It all started on May 7th, 2003. It was lunch at school, I was sitting alone, about to start eating when a younger kid came up to me. I was alone, like I always am, and he sat down next to me. I was a bit surprised, none of the other kid's liked sitting with me. 8th graders, like myself, usually sit at one section of the lunchroom, while the 6th and 7th graders sat at another part. This kid was obviously a 6th grader. He was small, couldn't weigh over 80 pounds, and he was very quiet, like myself. "Hi, I am Tony," he said. "Hello..." I said back. There was an awkward moment of silence, then he broke the silence and talked, "hey, want to be friends?" He asked, shyly. "Sure, why not!" I said back, joyfully.

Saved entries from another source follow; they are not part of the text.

(* ===== verification/RecoveryTheorems.v ===== *)
(** The properties of failure recovery: what the scan marks, which numbers it
    enters, and that the blocks free after a mount are those no object uses. *)

From S2P Require Import Prelude.
From S2P Require Import Kernel.
From S2P Require Import Checksum.
From S2P Require Import RangeTree.
From S2P Require Import RangeTreeSpec.
From S2P Require Import Layout.
From S2P Require Import FreeList.
From S2P Require Import FreeListSpec.
From S2P Require Import Balloc.
From S2P Require Import BallocSpec.
From S2P Require Import BallocInit.
From S2P Require Import BallocTheorems.
From S2P Require Import Pmem.
From S2P Require Import PmemSpec.
From S2P Require Import Journal.
From S2P Require Import InodeLog.
From S2P Require Import InodeLogSpec.
From S2P Require Import InodeMap.
From S2P Require Import InodeMapSpec.
From S2P Require Import InodeMapTheorems.
From S2P Require Import DataGuard.
From S2P Require Import DataGuardSpec.
From S2P Require Import Replica.
From S2P Require Import InodeTable.
From S2P Require Import InodeTableSpec.
From S2P Require Import InodeTableTheorems.
From S2P Require Import ScanBitmap.
From S2P Require Import ScanBitmapSpec.
From S2P Require Import RebuildTheorems.
From S2P Require Import Recovery.
From S2P Require Import RecoverySpec.
From S2P Require Import FileScanSpec.
From S2P Require Import FileLogSpec.
From S2P Require Import RecoveryNumbers.
From S2P Require Import ThreadSpec.
From S2P Require Import MountRecovery.
From S2P Require Import MountRecoverySpec.

(** ** The bitmaps of a mount *)

Lemma new_bitmap_bits size : bits_of (scan_bm_4K (new_scan_bitmap size)) = map_bits size.
Proof. done. Qed.
(* ===== verification/DelegationStart.v ===== *)
(** Where a run starts: what the calls of a thread write ([call_writes]), and
    that the program of a thread is exactly that work, ready to run.  The
    writes of a thread stay with it: in its program, in the requests that
    notify it, in the jobs that notify it ([owned]). *)

From S2P Require Import Prelude.
From S2P Require Import Kernel.
From S2P Require Import Delegation.
From S2P Require Import DelegationSpec.
From S2P Require Import AgentTasks.
From S2P Require Import DelegationSteps.
From S2P Require Import DelegationInv.

Section start.
Context {CO : CopyOps} {PL : PageLaws} {RG : RingOps} {RL : RingLaws}.
Context (thrds sockets : Z) (Hthrds : 0 < thrds).

(** ** What a call writes *)

Definition call_byte (c : nvmm_call) (k : Z) : Z * byte_source :=
  match c_type c with
  | NOVA_REQUEST_WRITE =>
      (c_kmem c + k, if c_zero c then BVal 0 else BMem (c_ubuf c + k))
  | NOVA_REQUEST_READ =>
      (user_byte (c_mm c) (c_ubuf c + k), if c_zero c then BVal 0 else BMem (c_kmem c + k))
  end.
Definition call_writes (c : nvmm_call) : list (Z * byte_source) :=
  call_byte c <$> seqZ 0 (c_bytes c).

(** A call within the address space; a page of zeros is a whole number of
    words, and a read is of mapped memory, of at most twelve pages. *)
Record call_ok (c : nvmm_call) : Prop := {
  call_socket : 0 <= c_socket c < sockets;
  call_bytes : 0 <= c_bytes c < TWO31;
  call_ubuf : 0 <= c_ubuf c /\ c_ubuf c + c_bytes c + PAGE_SIZE < TWO63;
  call_kmem : 0 <= c_kmem c /\ c_kmem c + c_bytes c < TWO64;
  call_write : c_type c = NOVA_REQUEST_WRITE -> c_zero c = true -> c_bytes c mod 4 = 0;
  call_read : c_type c = NOVA_REQUEST_READ ->
    mapped (c_mm c) (c_ubuf c) (c_bytes c) /\
    c_ubuf c mod PAGE_SIZE + c_bytes c <= NOVA_AGENT_TASK_MAX_SIZE * PAGE_SIZE
}.

Lemma prog_writes_app p p' : prog_writes (p ++ p') = prog_writes p ++ prog_writes p'.
Proof. apply bind_app. Qed.

Lemma prog_writes_copies cs u : prog_writes ((ACopy <$> cs) ++ [ARet u]) = flat cs.
Proof.
  rewrite prog_writes_app. simpl. rewrite app_nil_r.
  induction cs as [|c cs IH]; [done|]. rewrite fmap_cons, prog_writes_cons, flat_cons. by rewrite IH.
Qed.

(** The prefault loop touches bytes of the buffer. *)
Lemma prefault_touches n mm uaddr bytes i :
  no_faults -> 0 <= uaddr -> 0 < bytes -> uaddr + bytes < TWO63 ->
  uaddr <= i -> i + PAGE_SIZE * Z.of_nat n < TWO64 ->
  exists xs, prefault_loop n mm uaddr bytes i = (AFault <$> xs, 0) /\
    forall x, x ∈ xs -> exists k, 0 <= k < bytes /\ x = user_byte mm (uaddr + k).
Proof.
  intros (_ & Hf & _) Hu Hb Hub. revert i. unfold PAGE_SIZE.
  induction n as [|n IH]; intros i Hi Hn; cbn [prefault_loop].
  { exists []. split; [done|]. by intros x ?%not_elem_of_nil. }
  rewrite Hf. simpl negb. cbv iota. unfold PAGE_SIZE. rewrite (u64_small (i + 4096)) by lia.
  destruct (IH (i + 4096)) as (xs & -> & Hx); [lia..|].
  eexists (_ :: xs). split; [done|]. intros x [->|Hin]%elem_of_cons; [|by apply Hx].
  rewrite u64_small by lia. destruct (Z.ltb_spec (uaddr + bytes - 1) i).
  - exists (bytes - 1). split; [lia|]. f_equal. lia.
  - exists (i - uaddr). split; [lia|]. f_equal. lia.
Qed.

(** The program of a call: its bytes, in order, and one request at most. *)
Record call_prog (n : nat) (c : nvmm_call) (p : list action) : Prop := {
  cp_writes : prog_writes p = call_writes c;
  cp_ok rest : prog_ok sockets n rest -> prog_ok sockets n (p ++ rest);
  cp_counts k : sends k p = issues k p /\ issues k p <= 1
}.

Lemma copies_prog n c cs u :
  flat cs = call_writes c -> call_prog n c ((ACopy <$> cs) ++ [ARet u]).
Proof.
  intros Hw. split.
  - by rewrite prog_writes_copies.
  - intros rest Hr. rewrite <- app_assoc. clear Hw. induction cs as [|cp cs IH]; simpl; by split.
  - intros k. assert (H : sends k ((ACopy <$> cs) ++ [ARet u]) = 0 /\
                          issues k ((ACopy <$> cs) ++ [ARet u]) = 0); [|lia].
    clear Hw. induction cs as [|cp cs [IH1 IH2]]; [done|]. rewrite fmap_cons. simpl app.
    by rewrite sends_cons, issues_cons, IH1, IH2.
Qed.

Lemma request_prog n c xs r :
  0 <= c_socket c < sockets -> sockets <= NOVA_MAX_SOCKET ->
  notify_cnt r = (n, c_socket c) -> is_Some (request_copies r) ->
  flat (copies_of r) = call_writes c -> (forall x, x ∈ xs -> x ∈ (call_writes c).*1) ->
  call_prog n c ((AFault <$> xs) ++ [AIssue (c_socket c); ASend (c_socket c) r]).
Proof.
  intros Hs Hmax Hnf Hr Hw Hx.
  assert (Hpw : forall rest, prog_writes ((AFault <$> xs) ++ [AIssue (c_socket c); ASend (c_socket c) r] ++ rest)
                             = call_writes c ++ prog_writes rest).
  { intros rest. clear Hx. induction xs as [|x xs IH]; [by rewrite <- Hw|].
    by rewrite fmap_cons, <- app_comm_cons, prog_writes_cons, IH. }
  split.
  - rewrite <- (app_nil_r [AIssue _; _]). by rewrite Hpw, app_nil_r.
  - intros rest Hrest. rewrite <- app_assoc. revert Hx Hpw.
    induction xs as [|x xs IH]; intros Hx Hpw.
    { simpl. split_and!; try done; unfold socket_ok; lia. }
    assert (Hpw' : forall rest', prog_writes ((AFault <$> xs) ++
               [AIssue (c_socket c); ASend (c_socket c) r] ++ rest') = call_writes c ++ prog_writes rest').
    { intros rest'. specialize (Hpw rest').
      by rewrite fmap_cons, <- app_comm_cons, prog_writes_cons in Hpw. }
    rewrite fmap_cons, <- app_comm_cons. split.
    + rewrite Hpw', fmap_app. apply elem_of_app. left. apply Hx. left.
    + apply IH; [|done]. intros y Hy. apply Hx. by right.
  - intros k. clear Hx Hpw. induction xs as [|x xs IH].
    + simpl app. rewrite !sends_cons, !issues_cons. simpl. destruct (_ =? k); unfold sends, issues; simpl; lia.
    + rewrite fmap_cons, <- app_comm_cons, sends_cons, issues_cons. done.
Qed.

I was really excited because I never really had a friend before. We talked for awhile, and I gave him my personal phone number and e-mail, and we parted ways, but then, the last day of school came. I got a phone call that morning before I left for school.

"Hey, I talked to my mom, she said you could come over today after school, and maybe spend the night," Tony said.

"Alright, sounds cool, my mom said it's fine if I go over," I said back.

"Cool, see you at school," Tony replied.

He hung up.

I went to school feeling pretty good that day, even though I was kind of sad it was the last day of school. The day went by fast, we did nothing besides for clean our lockers and talk, and the more I talked to Tony the more I could feel his depression. When we first met, I learned his father died earlier in the year and that he was in a severe depression. I felt bad for him, but he always seemed angry at someone or something. He never looked someone in the eye when he talked, he would kind of just glare at everyone.

We walked to his house right after school, not knowing we would walk into a very disturbing image that will haunt me for the rest of my life. It was only a 10 minute walk, and we were both awkwardly silent the whole walk. Then, we approach his house. It's kind of small, which isn't a bad thing, seeing how it's only him and his mom.

He takes out a house key and unlocks the door. Then, what we see next seems like it's straight out of a horror movie. His mom is laying on the floor, dead. She has a knife in her neck. There is a note next to her dead body saying:

"Tony. I did this for my own good. Ever since your dad died, I haven't been able to go on. I am done with life, I wish you could understand, but your only young. There is money in a safe under my bed. Take it, spend it wisely. Run away from this town. Far away, and never come back. Don't take help from others, and don't trust anyone. I love you with all my might, but this is for the best."

Tony feel to the ground, crying. He takes the knife from his mom's neck and throws it into the wall. Then, he goes into his room real quick, grabs a gun, and aims it right at me. He then corners me and puts the gun to my head. I was trying to keep calm, but it was obviously hard in this situation. He releases the gun from my head to my leg. He then pulls the trigger. My leg has a big cut in the middle, right below the knee and there is a gaping hole right above the cut. I fall to the ground, almost passed out.

The last thing I see before I pass out is Tony pulling the trigger on himself.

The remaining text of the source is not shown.